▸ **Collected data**
'''

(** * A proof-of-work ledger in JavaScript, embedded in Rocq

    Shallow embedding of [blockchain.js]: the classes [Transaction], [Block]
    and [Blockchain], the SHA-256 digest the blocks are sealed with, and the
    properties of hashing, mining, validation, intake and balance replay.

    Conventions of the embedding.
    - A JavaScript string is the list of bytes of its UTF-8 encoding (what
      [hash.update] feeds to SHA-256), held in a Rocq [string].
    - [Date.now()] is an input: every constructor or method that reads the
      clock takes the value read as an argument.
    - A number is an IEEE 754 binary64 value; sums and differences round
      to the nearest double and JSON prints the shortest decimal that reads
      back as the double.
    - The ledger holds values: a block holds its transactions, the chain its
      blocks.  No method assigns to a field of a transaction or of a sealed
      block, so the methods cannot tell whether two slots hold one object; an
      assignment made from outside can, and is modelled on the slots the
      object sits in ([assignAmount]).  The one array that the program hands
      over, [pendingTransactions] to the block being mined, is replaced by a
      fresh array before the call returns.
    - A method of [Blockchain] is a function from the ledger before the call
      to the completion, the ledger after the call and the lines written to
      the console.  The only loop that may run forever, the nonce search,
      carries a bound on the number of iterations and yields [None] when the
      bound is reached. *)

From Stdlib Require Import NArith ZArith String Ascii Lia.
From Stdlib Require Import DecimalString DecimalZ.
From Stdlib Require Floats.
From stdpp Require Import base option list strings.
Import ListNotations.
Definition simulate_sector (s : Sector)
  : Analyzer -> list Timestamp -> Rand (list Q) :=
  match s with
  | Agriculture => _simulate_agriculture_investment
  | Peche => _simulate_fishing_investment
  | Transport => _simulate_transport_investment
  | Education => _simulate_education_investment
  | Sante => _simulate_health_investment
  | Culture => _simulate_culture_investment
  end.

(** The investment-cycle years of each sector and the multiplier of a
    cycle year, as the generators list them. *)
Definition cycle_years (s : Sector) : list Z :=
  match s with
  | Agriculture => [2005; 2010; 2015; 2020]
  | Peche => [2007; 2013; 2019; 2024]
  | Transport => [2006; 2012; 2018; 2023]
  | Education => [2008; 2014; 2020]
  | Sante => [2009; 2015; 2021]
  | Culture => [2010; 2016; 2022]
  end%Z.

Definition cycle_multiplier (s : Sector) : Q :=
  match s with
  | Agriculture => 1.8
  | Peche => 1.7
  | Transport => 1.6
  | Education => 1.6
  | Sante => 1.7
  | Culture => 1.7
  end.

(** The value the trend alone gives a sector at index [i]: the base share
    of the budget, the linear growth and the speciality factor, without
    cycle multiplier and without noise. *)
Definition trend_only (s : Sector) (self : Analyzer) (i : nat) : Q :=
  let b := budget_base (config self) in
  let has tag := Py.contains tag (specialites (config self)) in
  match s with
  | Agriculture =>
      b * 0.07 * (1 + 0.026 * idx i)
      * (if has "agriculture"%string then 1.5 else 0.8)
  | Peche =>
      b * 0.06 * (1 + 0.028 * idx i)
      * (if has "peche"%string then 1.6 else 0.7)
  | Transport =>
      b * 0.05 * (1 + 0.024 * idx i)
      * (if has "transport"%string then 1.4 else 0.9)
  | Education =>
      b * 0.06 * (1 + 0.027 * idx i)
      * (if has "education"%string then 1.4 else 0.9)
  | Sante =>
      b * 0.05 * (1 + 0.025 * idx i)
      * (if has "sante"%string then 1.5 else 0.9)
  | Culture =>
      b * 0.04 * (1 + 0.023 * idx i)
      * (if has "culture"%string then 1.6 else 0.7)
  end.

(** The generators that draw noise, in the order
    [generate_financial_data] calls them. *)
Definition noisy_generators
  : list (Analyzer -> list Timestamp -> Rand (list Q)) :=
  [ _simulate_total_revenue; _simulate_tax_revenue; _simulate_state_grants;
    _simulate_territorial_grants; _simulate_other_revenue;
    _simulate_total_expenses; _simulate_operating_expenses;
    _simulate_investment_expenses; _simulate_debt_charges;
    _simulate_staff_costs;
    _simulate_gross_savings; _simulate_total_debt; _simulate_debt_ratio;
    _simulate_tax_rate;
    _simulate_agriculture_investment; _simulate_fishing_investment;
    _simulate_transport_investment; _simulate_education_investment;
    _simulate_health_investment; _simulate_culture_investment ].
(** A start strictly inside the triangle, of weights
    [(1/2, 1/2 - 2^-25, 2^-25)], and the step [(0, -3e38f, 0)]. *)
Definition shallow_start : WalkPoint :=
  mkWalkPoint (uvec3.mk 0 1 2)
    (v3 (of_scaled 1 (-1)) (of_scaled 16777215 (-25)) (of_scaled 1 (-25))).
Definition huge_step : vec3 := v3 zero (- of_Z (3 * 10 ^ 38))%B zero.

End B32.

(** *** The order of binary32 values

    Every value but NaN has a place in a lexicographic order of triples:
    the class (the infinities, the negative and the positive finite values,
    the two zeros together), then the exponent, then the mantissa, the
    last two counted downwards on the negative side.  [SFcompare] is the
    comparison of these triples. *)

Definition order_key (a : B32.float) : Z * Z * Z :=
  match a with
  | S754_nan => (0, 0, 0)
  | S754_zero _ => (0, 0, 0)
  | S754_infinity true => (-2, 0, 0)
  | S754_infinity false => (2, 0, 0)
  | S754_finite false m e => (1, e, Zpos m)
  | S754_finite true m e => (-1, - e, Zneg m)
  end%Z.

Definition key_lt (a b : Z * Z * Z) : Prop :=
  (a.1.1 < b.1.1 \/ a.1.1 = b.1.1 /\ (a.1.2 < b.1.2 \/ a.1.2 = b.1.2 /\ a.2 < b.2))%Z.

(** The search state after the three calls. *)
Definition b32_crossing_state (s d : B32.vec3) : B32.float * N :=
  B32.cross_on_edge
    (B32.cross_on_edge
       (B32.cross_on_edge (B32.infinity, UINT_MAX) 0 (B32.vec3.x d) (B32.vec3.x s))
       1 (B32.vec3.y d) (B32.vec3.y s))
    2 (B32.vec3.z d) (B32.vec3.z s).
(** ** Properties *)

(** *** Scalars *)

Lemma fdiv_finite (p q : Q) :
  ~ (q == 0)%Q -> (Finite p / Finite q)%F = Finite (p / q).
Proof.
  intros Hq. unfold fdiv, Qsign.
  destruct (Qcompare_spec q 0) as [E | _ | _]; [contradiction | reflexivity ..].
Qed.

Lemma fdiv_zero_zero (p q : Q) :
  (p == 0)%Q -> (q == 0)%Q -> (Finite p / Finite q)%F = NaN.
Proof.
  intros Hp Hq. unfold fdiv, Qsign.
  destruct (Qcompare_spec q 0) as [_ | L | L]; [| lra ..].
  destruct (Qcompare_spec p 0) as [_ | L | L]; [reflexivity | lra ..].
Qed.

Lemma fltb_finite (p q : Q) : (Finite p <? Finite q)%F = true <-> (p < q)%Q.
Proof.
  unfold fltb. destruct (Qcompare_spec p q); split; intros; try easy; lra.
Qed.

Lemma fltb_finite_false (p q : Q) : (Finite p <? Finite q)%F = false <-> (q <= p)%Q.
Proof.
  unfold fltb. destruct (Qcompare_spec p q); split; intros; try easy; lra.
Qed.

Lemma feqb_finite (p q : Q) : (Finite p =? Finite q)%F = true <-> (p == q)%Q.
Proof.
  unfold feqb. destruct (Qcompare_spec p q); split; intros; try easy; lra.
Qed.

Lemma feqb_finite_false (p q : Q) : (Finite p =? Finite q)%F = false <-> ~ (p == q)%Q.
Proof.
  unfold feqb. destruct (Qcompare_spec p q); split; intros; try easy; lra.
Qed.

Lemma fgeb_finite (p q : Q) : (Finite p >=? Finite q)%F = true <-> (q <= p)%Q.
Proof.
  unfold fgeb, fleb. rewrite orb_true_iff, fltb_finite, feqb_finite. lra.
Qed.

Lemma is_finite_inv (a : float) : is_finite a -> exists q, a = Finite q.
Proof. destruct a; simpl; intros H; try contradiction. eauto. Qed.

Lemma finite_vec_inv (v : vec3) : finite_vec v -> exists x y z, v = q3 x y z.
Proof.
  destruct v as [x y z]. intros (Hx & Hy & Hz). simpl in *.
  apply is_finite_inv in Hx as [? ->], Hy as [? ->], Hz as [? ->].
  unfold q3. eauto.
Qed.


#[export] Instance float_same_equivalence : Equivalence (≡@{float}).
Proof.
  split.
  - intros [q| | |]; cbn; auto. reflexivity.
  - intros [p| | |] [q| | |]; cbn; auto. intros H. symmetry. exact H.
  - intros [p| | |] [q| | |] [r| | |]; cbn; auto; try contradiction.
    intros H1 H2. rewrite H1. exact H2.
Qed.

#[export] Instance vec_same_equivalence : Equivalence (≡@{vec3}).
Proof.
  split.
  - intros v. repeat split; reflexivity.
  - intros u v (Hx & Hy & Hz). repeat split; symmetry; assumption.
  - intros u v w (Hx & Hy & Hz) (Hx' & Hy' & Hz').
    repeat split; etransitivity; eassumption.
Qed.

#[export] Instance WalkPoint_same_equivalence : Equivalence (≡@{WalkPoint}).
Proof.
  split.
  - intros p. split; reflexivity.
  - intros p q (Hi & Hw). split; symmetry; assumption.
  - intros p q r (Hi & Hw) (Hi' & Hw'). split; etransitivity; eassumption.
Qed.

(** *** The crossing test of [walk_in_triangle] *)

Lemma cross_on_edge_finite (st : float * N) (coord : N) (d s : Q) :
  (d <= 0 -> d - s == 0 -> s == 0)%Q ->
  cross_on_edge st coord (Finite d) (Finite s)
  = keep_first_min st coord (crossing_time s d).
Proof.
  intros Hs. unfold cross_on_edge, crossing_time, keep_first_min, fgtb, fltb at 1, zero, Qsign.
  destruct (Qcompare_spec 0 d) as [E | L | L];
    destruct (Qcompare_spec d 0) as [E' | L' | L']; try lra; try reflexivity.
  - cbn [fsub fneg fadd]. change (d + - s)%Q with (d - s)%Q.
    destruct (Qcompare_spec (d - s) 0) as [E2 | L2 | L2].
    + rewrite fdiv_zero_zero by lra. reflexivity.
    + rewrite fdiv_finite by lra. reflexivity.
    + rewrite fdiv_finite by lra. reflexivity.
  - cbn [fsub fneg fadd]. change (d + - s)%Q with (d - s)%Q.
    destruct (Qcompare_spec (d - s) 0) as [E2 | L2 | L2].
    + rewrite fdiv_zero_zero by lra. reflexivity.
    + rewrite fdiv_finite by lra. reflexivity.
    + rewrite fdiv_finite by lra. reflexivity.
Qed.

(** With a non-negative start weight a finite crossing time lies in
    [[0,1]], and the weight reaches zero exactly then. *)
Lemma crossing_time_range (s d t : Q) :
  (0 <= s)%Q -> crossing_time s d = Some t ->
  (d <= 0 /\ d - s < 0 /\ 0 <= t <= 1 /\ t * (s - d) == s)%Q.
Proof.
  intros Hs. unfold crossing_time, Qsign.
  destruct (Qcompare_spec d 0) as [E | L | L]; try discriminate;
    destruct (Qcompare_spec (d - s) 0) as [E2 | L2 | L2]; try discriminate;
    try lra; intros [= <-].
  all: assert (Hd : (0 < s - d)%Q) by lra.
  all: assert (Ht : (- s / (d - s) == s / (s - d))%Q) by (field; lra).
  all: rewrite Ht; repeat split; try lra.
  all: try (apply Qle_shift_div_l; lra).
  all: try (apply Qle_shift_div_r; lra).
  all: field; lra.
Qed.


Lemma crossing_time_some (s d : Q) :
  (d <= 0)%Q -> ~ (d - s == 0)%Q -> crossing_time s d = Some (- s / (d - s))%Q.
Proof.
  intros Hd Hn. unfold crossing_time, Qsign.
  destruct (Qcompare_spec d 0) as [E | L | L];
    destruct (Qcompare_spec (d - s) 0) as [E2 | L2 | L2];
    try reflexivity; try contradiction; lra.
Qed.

'''

▸ **Work request**
Using only the entries above, output the line with "properties of hashing, mining, validation, intake", the line with "back as the double.", and all lines between them, exactly as they stand.

▸ **Written solution**
    properties of hashing, mining, validation, intake and balance replay.

    Conventions of the embedding.
    - A JavaScript string is the list of bytes of its UTF-8 encoding (what
      [hash.update] feeds to SHA-256), held in a Rocq [string].
    - [Date.now()] is an input: every constructor or method that reads the
      clock takes the value read as an argument.
    - A number is an IEEE 754 binary64 value; sums and differences round
      to the nearest double and JSON prints the shortest decimal that reads
      back as the double.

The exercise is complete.